----- Dataset records

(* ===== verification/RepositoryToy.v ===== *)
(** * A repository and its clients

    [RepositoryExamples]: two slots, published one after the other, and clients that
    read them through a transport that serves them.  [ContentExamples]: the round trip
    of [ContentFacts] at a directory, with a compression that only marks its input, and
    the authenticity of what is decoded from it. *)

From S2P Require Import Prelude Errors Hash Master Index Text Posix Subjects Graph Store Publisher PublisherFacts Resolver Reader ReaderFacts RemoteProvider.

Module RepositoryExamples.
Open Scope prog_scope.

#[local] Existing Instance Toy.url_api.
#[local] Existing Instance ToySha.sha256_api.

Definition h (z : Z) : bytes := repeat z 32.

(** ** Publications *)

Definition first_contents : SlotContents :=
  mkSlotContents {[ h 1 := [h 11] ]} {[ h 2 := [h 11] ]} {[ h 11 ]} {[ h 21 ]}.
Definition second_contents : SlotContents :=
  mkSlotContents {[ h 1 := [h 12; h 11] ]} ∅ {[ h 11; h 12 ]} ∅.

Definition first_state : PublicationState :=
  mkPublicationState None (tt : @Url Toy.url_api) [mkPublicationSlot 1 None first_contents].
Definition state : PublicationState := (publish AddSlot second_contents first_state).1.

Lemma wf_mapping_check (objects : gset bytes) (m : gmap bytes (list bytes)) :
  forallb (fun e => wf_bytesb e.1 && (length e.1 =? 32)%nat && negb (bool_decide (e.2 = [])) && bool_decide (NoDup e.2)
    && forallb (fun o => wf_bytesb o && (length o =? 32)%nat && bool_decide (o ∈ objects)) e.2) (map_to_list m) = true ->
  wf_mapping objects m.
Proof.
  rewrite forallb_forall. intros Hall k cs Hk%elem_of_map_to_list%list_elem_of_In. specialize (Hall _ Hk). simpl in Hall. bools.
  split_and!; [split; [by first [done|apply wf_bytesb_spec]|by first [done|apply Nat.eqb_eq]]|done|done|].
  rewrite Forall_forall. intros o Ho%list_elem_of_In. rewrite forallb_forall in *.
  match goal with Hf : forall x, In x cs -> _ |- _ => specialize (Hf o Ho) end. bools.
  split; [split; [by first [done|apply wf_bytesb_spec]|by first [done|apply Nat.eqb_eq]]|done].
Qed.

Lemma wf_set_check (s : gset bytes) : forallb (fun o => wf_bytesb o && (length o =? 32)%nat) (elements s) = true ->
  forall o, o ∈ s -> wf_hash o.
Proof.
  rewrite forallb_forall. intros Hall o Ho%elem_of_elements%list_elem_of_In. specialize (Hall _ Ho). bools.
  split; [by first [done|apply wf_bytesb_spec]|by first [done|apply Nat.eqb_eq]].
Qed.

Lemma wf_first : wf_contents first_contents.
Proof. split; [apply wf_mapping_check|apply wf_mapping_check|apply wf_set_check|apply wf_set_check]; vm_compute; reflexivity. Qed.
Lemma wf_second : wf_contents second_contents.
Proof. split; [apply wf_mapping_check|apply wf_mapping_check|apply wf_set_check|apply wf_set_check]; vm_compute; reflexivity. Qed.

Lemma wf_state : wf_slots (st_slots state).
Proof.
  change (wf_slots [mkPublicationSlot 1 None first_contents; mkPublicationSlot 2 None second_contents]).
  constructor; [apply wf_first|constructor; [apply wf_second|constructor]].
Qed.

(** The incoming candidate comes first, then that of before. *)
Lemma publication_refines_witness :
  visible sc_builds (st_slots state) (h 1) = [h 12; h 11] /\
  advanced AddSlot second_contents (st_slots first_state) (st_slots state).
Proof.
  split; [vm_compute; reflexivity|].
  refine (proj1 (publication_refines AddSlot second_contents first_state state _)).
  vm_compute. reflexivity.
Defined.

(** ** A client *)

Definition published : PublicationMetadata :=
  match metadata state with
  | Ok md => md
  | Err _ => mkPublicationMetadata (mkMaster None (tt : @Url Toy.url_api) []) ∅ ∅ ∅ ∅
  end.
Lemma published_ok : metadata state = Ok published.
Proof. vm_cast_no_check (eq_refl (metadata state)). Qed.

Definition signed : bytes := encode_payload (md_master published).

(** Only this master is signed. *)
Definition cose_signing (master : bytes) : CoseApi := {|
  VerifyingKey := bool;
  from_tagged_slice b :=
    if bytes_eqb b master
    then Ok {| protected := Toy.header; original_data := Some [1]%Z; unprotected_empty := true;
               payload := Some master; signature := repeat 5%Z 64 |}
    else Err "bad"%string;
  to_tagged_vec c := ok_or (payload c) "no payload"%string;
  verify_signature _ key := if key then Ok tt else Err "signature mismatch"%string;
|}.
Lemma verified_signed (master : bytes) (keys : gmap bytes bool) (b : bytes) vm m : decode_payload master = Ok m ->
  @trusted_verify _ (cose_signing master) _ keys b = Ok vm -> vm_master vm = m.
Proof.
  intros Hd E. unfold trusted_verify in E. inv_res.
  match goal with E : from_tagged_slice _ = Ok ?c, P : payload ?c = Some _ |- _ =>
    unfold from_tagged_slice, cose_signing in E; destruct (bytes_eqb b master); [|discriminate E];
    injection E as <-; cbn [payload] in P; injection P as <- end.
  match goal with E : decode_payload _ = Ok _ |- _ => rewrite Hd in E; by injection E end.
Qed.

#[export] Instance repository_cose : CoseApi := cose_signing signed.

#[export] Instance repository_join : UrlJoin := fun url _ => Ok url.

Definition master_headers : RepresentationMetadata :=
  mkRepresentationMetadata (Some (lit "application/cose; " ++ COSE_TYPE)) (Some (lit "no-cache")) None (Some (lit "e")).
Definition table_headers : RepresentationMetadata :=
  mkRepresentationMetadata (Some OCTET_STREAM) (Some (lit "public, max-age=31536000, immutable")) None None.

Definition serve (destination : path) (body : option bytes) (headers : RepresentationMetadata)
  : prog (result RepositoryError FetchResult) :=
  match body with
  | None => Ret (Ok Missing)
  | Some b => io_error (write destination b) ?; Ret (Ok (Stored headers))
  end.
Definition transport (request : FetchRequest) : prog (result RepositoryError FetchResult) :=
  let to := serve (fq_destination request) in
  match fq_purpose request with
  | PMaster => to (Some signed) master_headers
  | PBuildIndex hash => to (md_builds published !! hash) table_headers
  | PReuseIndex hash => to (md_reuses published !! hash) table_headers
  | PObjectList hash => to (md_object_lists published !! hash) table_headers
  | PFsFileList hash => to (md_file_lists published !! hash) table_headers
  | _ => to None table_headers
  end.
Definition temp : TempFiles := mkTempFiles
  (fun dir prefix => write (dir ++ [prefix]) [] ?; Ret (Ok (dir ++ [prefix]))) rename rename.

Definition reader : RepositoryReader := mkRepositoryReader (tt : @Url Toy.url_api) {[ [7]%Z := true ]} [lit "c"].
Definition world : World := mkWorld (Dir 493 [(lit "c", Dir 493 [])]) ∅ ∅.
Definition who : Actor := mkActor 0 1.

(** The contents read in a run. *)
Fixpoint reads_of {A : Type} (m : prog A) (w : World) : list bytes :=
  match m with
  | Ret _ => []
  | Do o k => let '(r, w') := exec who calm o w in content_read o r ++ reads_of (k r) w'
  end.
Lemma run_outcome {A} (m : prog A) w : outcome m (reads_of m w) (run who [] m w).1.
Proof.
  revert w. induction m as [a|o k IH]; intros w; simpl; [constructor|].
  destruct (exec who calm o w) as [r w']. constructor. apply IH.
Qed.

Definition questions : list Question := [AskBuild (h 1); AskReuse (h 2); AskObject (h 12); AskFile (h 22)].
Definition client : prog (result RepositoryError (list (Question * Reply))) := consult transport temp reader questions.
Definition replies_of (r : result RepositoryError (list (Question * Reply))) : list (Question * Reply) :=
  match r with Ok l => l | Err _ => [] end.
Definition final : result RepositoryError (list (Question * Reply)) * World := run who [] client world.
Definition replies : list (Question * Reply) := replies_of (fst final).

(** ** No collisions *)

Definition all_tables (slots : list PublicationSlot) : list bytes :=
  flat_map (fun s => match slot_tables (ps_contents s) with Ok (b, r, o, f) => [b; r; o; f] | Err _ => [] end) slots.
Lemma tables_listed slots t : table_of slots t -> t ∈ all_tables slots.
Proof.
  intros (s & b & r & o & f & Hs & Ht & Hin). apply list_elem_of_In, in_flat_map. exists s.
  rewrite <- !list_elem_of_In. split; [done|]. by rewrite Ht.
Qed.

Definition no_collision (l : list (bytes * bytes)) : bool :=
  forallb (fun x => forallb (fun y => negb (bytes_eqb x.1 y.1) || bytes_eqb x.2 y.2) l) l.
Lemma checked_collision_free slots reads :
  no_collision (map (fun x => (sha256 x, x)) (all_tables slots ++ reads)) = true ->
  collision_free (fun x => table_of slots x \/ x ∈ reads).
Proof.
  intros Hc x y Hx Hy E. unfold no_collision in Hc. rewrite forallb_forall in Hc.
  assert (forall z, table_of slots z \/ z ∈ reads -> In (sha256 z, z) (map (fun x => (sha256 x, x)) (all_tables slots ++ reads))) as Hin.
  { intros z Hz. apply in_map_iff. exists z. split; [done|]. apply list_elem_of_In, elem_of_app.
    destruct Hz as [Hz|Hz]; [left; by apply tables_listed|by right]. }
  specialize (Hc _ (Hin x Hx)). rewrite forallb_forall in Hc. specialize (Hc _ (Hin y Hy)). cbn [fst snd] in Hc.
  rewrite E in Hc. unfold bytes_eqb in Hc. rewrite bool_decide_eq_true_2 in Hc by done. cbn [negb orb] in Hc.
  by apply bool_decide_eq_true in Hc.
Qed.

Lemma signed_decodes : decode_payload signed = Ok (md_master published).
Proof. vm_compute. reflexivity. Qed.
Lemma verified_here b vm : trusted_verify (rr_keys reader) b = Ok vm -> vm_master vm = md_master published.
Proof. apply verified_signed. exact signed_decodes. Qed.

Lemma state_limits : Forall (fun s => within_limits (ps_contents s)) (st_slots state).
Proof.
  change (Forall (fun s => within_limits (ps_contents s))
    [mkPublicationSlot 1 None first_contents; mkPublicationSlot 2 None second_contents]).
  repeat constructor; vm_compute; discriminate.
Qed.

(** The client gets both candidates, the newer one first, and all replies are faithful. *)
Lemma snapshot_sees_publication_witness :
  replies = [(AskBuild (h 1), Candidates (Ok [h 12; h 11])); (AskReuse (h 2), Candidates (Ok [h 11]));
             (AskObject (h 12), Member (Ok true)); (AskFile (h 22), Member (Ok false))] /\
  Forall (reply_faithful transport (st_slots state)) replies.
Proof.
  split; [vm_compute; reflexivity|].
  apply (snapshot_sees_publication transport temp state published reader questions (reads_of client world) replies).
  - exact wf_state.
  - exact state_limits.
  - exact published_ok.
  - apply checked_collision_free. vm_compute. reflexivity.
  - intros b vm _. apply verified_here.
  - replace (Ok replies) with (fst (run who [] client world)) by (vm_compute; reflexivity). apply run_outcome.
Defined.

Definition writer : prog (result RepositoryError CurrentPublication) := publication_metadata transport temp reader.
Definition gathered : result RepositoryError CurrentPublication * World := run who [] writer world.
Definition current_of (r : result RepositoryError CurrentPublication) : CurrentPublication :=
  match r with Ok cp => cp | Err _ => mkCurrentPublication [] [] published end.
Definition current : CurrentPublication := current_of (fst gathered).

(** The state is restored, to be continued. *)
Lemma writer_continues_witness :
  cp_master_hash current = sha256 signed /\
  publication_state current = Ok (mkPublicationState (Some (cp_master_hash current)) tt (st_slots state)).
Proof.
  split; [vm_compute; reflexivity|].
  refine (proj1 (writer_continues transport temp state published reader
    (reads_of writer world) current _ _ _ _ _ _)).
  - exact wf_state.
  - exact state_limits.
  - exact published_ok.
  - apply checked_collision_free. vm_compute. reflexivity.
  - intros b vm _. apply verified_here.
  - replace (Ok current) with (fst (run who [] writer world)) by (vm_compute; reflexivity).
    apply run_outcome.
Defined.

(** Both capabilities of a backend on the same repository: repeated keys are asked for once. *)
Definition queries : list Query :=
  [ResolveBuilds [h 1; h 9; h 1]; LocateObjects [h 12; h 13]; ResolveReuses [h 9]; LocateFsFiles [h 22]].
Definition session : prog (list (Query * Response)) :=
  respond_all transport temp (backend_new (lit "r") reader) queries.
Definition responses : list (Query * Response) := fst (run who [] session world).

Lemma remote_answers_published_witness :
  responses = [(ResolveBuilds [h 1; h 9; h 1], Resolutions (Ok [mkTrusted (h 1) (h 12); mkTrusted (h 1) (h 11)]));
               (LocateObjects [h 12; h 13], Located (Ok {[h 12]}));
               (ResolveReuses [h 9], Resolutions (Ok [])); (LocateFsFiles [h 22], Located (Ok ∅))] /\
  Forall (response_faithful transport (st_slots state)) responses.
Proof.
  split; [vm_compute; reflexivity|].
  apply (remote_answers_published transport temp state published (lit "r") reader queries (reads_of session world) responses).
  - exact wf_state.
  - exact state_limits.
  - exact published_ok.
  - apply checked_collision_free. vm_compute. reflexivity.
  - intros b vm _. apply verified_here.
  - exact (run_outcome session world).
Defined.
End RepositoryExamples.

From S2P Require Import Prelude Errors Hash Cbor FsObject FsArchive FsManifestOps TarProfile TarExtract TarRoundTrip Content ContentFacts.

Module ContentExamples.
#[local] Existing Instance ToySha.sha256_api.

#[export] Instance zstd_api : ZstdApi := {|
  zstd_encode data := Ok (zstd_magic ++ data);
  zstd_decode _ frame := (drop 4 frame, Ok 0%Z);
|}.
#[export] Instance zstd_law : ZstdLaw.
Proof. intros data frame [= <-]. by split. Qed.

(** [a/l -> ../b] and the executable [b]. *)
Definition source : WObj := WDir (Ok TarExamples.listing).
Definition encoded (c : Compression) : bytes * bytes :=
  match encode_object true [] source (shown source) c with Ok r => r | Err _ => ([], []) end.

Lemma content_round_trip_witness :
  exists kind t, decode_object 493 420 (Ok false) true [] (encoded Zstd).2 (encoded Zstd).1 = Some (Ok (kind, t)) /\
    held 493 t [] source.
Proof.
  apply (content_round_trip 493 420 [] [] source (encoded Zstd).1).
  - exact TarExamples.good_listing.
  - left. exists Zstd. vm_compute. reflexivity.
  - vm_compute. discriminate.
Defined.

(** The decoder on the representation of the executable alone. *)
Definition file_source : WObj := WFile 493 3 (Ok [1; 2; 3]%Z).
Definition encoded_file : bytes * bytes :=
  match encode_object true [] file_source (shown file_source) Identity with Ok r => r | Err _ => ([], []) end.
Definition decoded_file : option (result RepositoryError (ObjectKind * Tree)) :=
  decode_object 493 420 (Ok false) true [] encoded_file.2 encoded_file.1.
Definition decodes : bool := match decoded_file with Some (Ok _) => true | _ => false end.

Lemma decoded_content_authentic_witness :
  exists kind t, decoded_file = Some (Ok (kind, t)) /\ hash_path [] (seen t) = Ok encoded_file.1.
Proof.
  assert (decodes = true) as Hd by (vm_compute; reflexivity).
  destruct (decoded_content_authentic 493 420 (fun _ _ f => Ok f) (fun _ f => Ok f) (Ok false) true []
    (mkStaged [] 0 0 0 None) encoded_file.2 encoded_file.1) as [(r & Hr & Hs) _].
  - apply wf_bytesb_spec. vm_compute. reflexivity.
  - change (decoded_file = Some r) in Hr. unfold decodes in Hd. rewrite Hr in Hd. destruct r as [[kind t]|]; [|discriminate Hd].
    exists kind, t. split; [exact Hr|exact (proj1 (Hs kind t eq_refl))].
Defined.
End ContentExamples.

----------

Please retype the top of the data exactly, down to and including the line that holds "the authenticity of", and nothing further.

(* ===== verification/RepositoryToy.v ===== *)
(** * A repository and its clients

    [RepositoryExamples]: two slots, published one after the other, and clients that
    read them through a transport that serves them.  [ContentExamples]: the round trip
    of [ContentFacts] at a directory, with a compression that only marks its input, and
    the authenticity of what is decoded from it. *)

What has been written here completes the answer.